Senin, 27 September 2010

Tanggung Jawab Sosial Perusahaan

 Abstrak
       CSR  harus  dimaknai  bukan  lagi  hanya  sekedar  responsibility karena  bersifat  voluntary,  tetapi arus dilakukan  sebagai mandatory dalam makna liability karena disertai dengan sanksi. Penanam  modal baik dalam maupun  asing  tidak  dibenarkan hanya mencapai keuntungan dengan pengorbankan kepentingan-kepentingan  pihak lain  yang  terkait  dan  harus tunduk dan mentaati ketentuan CSR sebagai kewajiban hukum jika ingin  menanamkan modalnya di  Indonesia.  Komitmen bersama  untuk  mewujudkan  pembangunan  berkelanjutan  dan menciptakan  iklim investasi bagi  penanam  modal  untuk mewujudkan  kesejahteraan  masyarakat  dapat  tercapai  melalui pelaksanaan CSR. CSR dalam konteks penanaman modal harus dimaknai  sebagai  instrumen  untuk  mengurangi  praktek  bisnis yang tidak etis.

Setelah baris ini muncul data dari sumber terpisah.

Lemma SmartHomeThermostat_writes (skill : value) (d d' : gmap string value) :
  SmartHomeThermostat skill d = Ok d' → writes skill_fields d d'.
Proof.
  unfold SmartHomeThermostat. intros H. ok_inv H.
  apply copy_writes in Ha. apply new_state_writes in Ha0.
  apply old_state_writes in Ha1. apply copy_or_none_writes in Ha2.
  apply usedTempSensor_writes in H.
  writes_chain.
Qed.

Lemma SmartHomeMultimeter_writes (skill : value) (d d' : gmap string value) :
  SmartHomeMultimeter skill d = Ok d' → writes skill_fields d d'.
Proof.
  unfold SmartHomeMultimeter. intros H. ok_inv H.
  apply copy_writes in Ha, Ha0, H.
  assert (writes ["energyInKWH"] a0 a1) as Ha1'.
  { revert Ha1. apply if_in_writes. intros p t t' Hp. ok_inv Hp.
    injection Hp as <-. apply writes_insert. key_in. }
  writes_chain.
Qed.

Lemma SmartHomeSwitch_writes (skill : value) (d d' : gmap string value) :
  SmartHomeSwitch skill d = Ok d' → writes skill_fields d d'.
Proof.
  apply if_in_writes. intros state t t' [= <-]. apply writes_insert. key_in.
Qed.

(** Whatever its type, a skill stores into [skill_fields] only. *)
Lemma apply_skill_writes (skill : value) (d d' : gmap string value) :
  apply_skill skill d = Ok d' → writes skill_fields d d'.
Proof.
  unfold apply_skill. intros H. ok_inv H.
  repeat match type of H with
  | (if ?c then _ else _) = _ => destruct c
  end;
  first
    [ exact (SmartHomeThermostat_writes _ _ _ H)
    | exact (SmartHomeMultimeter_writes _ _ _ H)
    | exact (SmartHomeSwitch_writes _ _ _ H)
    | injection H as <-; apply writes_refl
    | apply copy_or_none_writes in H; eapply writes_mono, H; keys_incl ].
Qed.

(** ** The nested loops, flattened *)

Lemma apply_unit_skills (unit : value) (d d' : gmap string value) :
  apply_unit unit d = Ok d' →
  for_each apply_skill (iterable (attr unit "skills")) d = Ok d'.
Proof.
  unfold apply_unit, attr, iterable. intros H. ok_inv H. by rewrite Ha0, Ha3.
Qed.

Lemma for_each_units_skills (units : list value) (d d' : gmap string value) :
  for_each apply_unit units d = Ok d' →
  for_each apply_skill (unit ← units; iterable (attr unit "skills")) d = Ok d'.
Proof.
  revert d. induction units as [|u units IH]; intros d H; simpl in H; [done|].
  ok_inv H. rewrite bind_cons, for_each_app.
  apply apply_unit_skills in Ha. rewrite Ha. simpl. by apply IH.
Qed.

(** A device that is normalized has its eight attributes, and its record is
    the dict literal run through every skill in turn. *)
Lemma simplify_device_Ok (device devID : value) (sd : gmap string value) :
  simplify_device device = Ok (devID, sd) →
  ∃ name connected model identifier,
    getitem device "displayName" = Ok name
    ∧ getitem device "masterConnectionState" = Ok connected
    ∧ getitem device "id" = Ok devID
    ∧ getitem device "model" = Ok model
    ∧ getitem device "actorIdentificationNumber" = Ok identifier
    ∧ for_each apply_skill (skills_of device)
        (base_fields devID name connected model identifier) = Ok sd.
Proof.
  unfold simplify_device. intros H. ok_inv H. injection H as <- <-.
  exists a, a3, a5, a6. repeat split; try done.
  unfold skills_of, attr, iterable. rewrite Ha2, Ha7.
  by apply for_each_units_skills.
Qed.

(** ** C1: the legacy state fields are applied last *)

Lemma apply_skill_thermostat (skill : value) (d d' : gmap string value) :
  eq_str (attr skill "type") "SmartHomeThermostat" = true →
  apply_skill skill d = Ok d' → SmartHomeThermostat skill d = Ok d'.
Proof.
  unfold apply_skill, attr. intros Ht H. ok_inv H. rewrite Ha in Ht.
  by rewrite Ht in H.
Qed.

Lemma apply_skill_other_writes (skill : value) (d d' : gmap string value) :
  eq_str (attr skill "type") "SmartHomeThermostat" = false →
  apply_skill skill d = Ok d' →
  writes ["currentTemperatureInDegC"; "currentHumidityInPct";
          "batteryChargeLevelInPct"; "currentInAmp"; "powerInWatt";
          "energyInKWH"; "voltageInVolt"; "powerSwitchOn"] d d'.
Proof.
  unfold apply_skill, attr. intros Ht H. ok_inv H. rewrite Ha in Ht.
  rewrite Ht in H.
  repeat match type of H with
  | (if ?c then _ else _) = _ => destruct c
  end.
  - apply copy_or_none_writes in H. eapply writes_mono, H. keys_incl.
  - apply copy_or_none_writes in H. eapply writes_mono, H. keys_incl.
  - apply copy_or_none_writes in H. eapply writes_mono, H. keys_incl.
  - unfold SmartHomeMultimeter in H. ok_inv H.
    apply copy_writes in Ha0, Ha1, H.
    assert (writes ["energyInKWH"] a1 a2) as Ha2'.
    { revert Ha2. apply if_in_writes. intros p t t' Hp. ok_inv Hp.
      injection Hp as <-. apply writes_insert. key_in. }
    writes_chain.
  - injection H as <-. apply writes_refl.
  - revert H. apply if_in_writes. intros state t t' [= <-].
    apply writes_insert. key_in.
  - injection H as <-. apply writes_refl.
Qed.

(** What the newer shape stores: the three flags, the holiday one under
    the key ["holidyActive"]. *)
Lemma new_state_current (d state : list (string * value)) (current : value)
    (sd : gmap string value) :
  dict_get "state" d = Some (VDict state) →
  dict_get "current" state = Some current →
  new_state (VDict d) sd =
    Ok (<["windowOpen" := flag (eq_str current "WINDOW_OPEN")]>
       (<["holidyActive" := flag (eq_str current "HOLIDAY")]>
       (<["summerActive" := flag (eq_str current "SUMMER")]> sd))).
Proof.
  intros Hs Hc. unfold new_state.
  rewrite (if_in_present _ _ _ _ _ Hs). by rewrite (if_in_present _ _ _ _ _ Hc).
Qed.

A.  Latar Belakang Masalah

       Tanggung jawab sosial perusahaan atau corporate social responsibility (untuk selanjutnya disebut CSR) mungkin masih kurang popular dikalangan pelaku usaha nasional. Namun, tidak berlaku bagi pelaku usaha asing. Kegiatan sosial kemasyarakatan yang dilakukan secara sukarela itu, sudah biasa dilakukan oleh perusahaan-perusahaan multinasional ratusan tahun lalu. 

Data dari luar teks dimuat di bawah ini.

Lemma export_loop_eq only_toilets include_debug stores :
  export_loop only_toilets include_debug stores =
  let K := List.filter (kept only_toilets) stores in
  Run (Counters
         (length stores) (length K)
         (length (List.filter (fun st => kept only_toilets st
                                         && missing_row (canonical st))
                              stores))
         (length (List.filter (fun st => kept only_toilets st
                                         && suspicious_row (canonical st))
                              stores)))
      (row_of include_debug <$> K)
      (replicate (length K) separator).
Proof. unfold export_loop. rewrite export_loop_from. reflexivity. Qed.

(** ** Streaming record extractor *)

Lemma element_induction (P : element -> Prop) :
  (forall tag text children,
      Forall P children -> P (Element tag text children)) ->
  forall e, P e.
Proof.
  intros step. fix rec 1. intros [tag text children].
  apply step. induction children as [|c children IH].
  - apply Forall_nil_2.
  - apply Forall_cons. split; [apply rec | exact IH].
Qed.

(** A subtree without record element yields nothing and is left as it
    is. *)
Lemma visit_without_target e : has_target e = false -> visit e = ([], e).
Proof.
  induction e as [tag text children IH] using element_induction.
  cbn [has_target visit]. intros [Htag Hkids]%orb_false_iff. rewrite Htag.
  assert (map visit children = (fun c => ([], c)) <$> children) as ->.
  { induction children as [|c children IHc]; [done|].
    cbn [existsb] in Hkids. apply orb_false_iff in Hkids as [Hc Hcs].
    apply Forall_cons in IH as [IHhd IHtl].
    cbn [map fmap list_fmap]. rewrite (IHhd Hc). f_equal.
    by apply IHc. }
  f_equal.
  - induction children as [|c children IHc]; [done|].
    cbn [fmap list_fmap concat app]. apply IHc.
    + by apply Forall_cons in IH as [_ ?].
    + cbn [existsb] in Hkids. by apply orb_false_iff in Hkids as [_ ?].
  - f_equal. clear. induction children as [|c children IHc]; [done|].
    cbn [fmap list_fmap snd]. f_equal. exact IHc.
Qed.

Lemma no_target_no_records doc :
  has_target doc = false -> iter_711_stores doc = [].
Proof.
  intros H. unfold iter_711_stores. by rewrite (visit_without_target _ H).
Qed.

(** ** Export pipeline *)

(** C4, as stated, fails: the call returns [None] whatever the input, so
    the value returned cannot carry the counters. Two documents with
    different counters give the same returned value. *)
Lemma returned_value_ignores_the_counters :
  returned (export_csv "in.xml" doc_empty "out.csv" false true) = PyNone /\
  returned (export_csv "in.xml" doc_two "out.csv" false true) = PyNone /\
  count (export_loop false true (iter_711_stores doc_empty))
  = Counters 0 0 0 0 /\
  count (export_loop false true (iter_711_stores doc_two))
  = Counters 2 2 1 0.
Proof. repeat split; vm_compute; reflexivity. Qed.

(** C4, amended. After the stream is exhausted the export prints the four
    counters (total, written, missing-coordinate, suspicious-coordinate) on
    the standard output, after one separator line per written row, and
    returns [None]. *)
Theorem export_prints_the_counters
    (input_xml output_csv : string) (doc : element)
    (only_toilets include_debug : bool) :
  let stores := iter_711_stores doc in
  let o := export_csv input_xml doc output_csv only_toilets include_debug in
  let c := count (export_loop only_toilets include_debug stores) in
  returned o = PyNone /\
  stdout o = replicate (written c) separator
             ++ report input_xml output_csv only_toilets c /\
  "總 GeoPosition: " +:+ pretty (total c) ∈ stdout o /\
  "輸出筆數: " +:+ pretty (written c) +:+ " (only_toilets="
     +:+ bool_str only_toilets +:+ ")" ∈ stdout o /\
  "缺少座標筆數: " +:+ pretty (missing_coord c) ∈ stdout o /\
  "座標可疑筆數(超出台灣範圍): " +:+ pretty (suspicious_coord c) ∈ stdout o /\
  total c = length stores /\
  written c = length (csv_rows o) /\
  missing_coord c = length
    (List.filter (fun st => kept only_toilets st
                            && missing_row (canonical st)) stores) /\
  suspicious_coord c = length
    (List.filter (fun st => kept only_toilets st
                            && suspicious_row (canonical st)) stores).
Proof.
  intros stores o c. subst o c. unfold export_csv. fold stores.
  rewrite export_loop_eq.
  cbn [returned stdout csv_rows count rows printed total written
       missing_coord suspicious_coord].
  split; [reflexivity|]. split; [reflexivity|].
  repeat split; try (by rewrite length_fmap);
    apply elem_of_app; right; unfold report; apply elem_of_app; left;
    repeat first [apply list_elem_of_here | apply list_elem_of_further].
Qed.

(** C5. The suspicious-coordinate counter goes up by one exactly for a
    record that passes the filter, has non-empty [lat] and [lng], and has a
    value outside latitude 20.0-27.0 or longitude 118.0-123.5; a value that
    cannot be read as a float at this stage changes neither the missing nor
    the suspicious counter. *)
Theorem suspicious_counter_exact (only_toilets include_debug : bool) :
  (forall r st,
      suspicious_coord (count (export_step only_toilets include_debug r st))
      = (suspicious_coord (count r)
         + Nat.b2n (kept only_toilets st
                    && suspicious_row (canonical st)))%nat) /\
  (forall stores,
      suspicious_coord (count (export_loop only_toilets include_debug stores))
      = length (List.filter
                  (fun st => kept only_toilets st
                             && suspicious_row (canonical st)) stores)) /\
  (forall st,
      suspicious_row (canonical st)
      = match coordinates st with
        | (Some lng, Some lat) =>
            outside lat_min lat_max lat || outside lng_min lng_max lng
        | _ => false
        end) /\
  (forall lat lng c,
      is_empty_text lat = false -> is_empty_text lng = false ->
      py_float lat = None \/ py_float lng = None ->
      bookkeeping lat lng c = c).
Proof.
  split; [|split; [|split]].
  - intros r st. rewrite export_step_eq. cbn zeta.
    destruct (kept only_toilets st); cbn [count suspicious_coord andb Nat.b2n];
      lia.
  - intros stores. by rewrite export_loop_eq.
  - intros st. unfold suspicious_row.
    rewrite canonical_lat, canonical_lng.
    by destruct (coordinates st) as [[lng|] [lat|]].
  - intros lat lng c Hlat Hlng H. unfold bookkeeping.
    rewrite Hlat, Hlng. cbn [orb].
    destruct H as [-> | ->]; [done|]. by destruct (py_float lat).
Qed.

       Berbeda dengan kondisi Indonesia, di sini kegiatan CSR baru dimulai beberapa tahun belakangan. Tuntutan masyarakat dan perkembangan demokrasi serta derasnya arus globalisasi dan pasar bebas, sehingga memunculkan kesadaran dari dunia industri tentang pentingnya melaksanakan tanggung jawab sosial perusahaan (CSR). Walaupun sudah lama prinsip-prinsip CSR diatur dalam peraturan perundang-undangan dalam lingkup hukum perusahaan. Namun amat disesalkan dari hasil survey yang dilakukan oleh Suprapto pada tahun 2005 terhadap 375 perusahaan di Jakarta menunjukkan bahwa 166 atau 44,27% perusahaan menyatakan tidak melakukan kegiatan CSR dan 209 atau 55,75% perusahaan melakukan kegiatan CSR. Sedangkan bentuk CSR yang dijalankan meliputi; pertama, kegiatan kekeluargaan (116 perusahaan), kedua, sumbangan pada lembaga agama (50 perusahaan), ketiga, sumbangan pada yayasan sosial (39) perusahaan) keempat, pengembangan komunitas (4 perusahaan).1 Survei ini juga mengemukakan bahwa CSR yang dilakukan oleh perusahaan amat tergantung pada keinginan dari pihak manajemen perusahaan sendiri.

       Hasil Program Penilaian Peringkat Perusahaan (PROPER) 2004-2005 Kementerian Negara Lingkungan Hidup menunjukkan bahwa dari 466 perusahaan dipantau ada 72 perusahaan mendapat rapor hitam, 150 merah, 221 biru, 23 hijau, dan tidak ada yang berperingkat emas. Dengan begitu banyaknya perusahaan yang mendapat rapor hitam dan merah, menunjukkan bahwa mereka tidak menerapkan tanggung jawab lingkungan. Disamping itu dalam prakteknya tidak semua perusahaan menerapkan CSR. Bagi kebanyakan perusahaan, CSR dianggap sebagai parasit yang dapat membebani biaya “capital maintenance”. Kalaupun ada yang melakukan CSR, itupun dilakukan untuk adu gengsi. Jarang ada CSR yang memberikan kontribusi langsung kepada masyarakat.

Referensi :
Artikel telah dimuat dalam Jurnal Legislasi Vol 5 No. 2.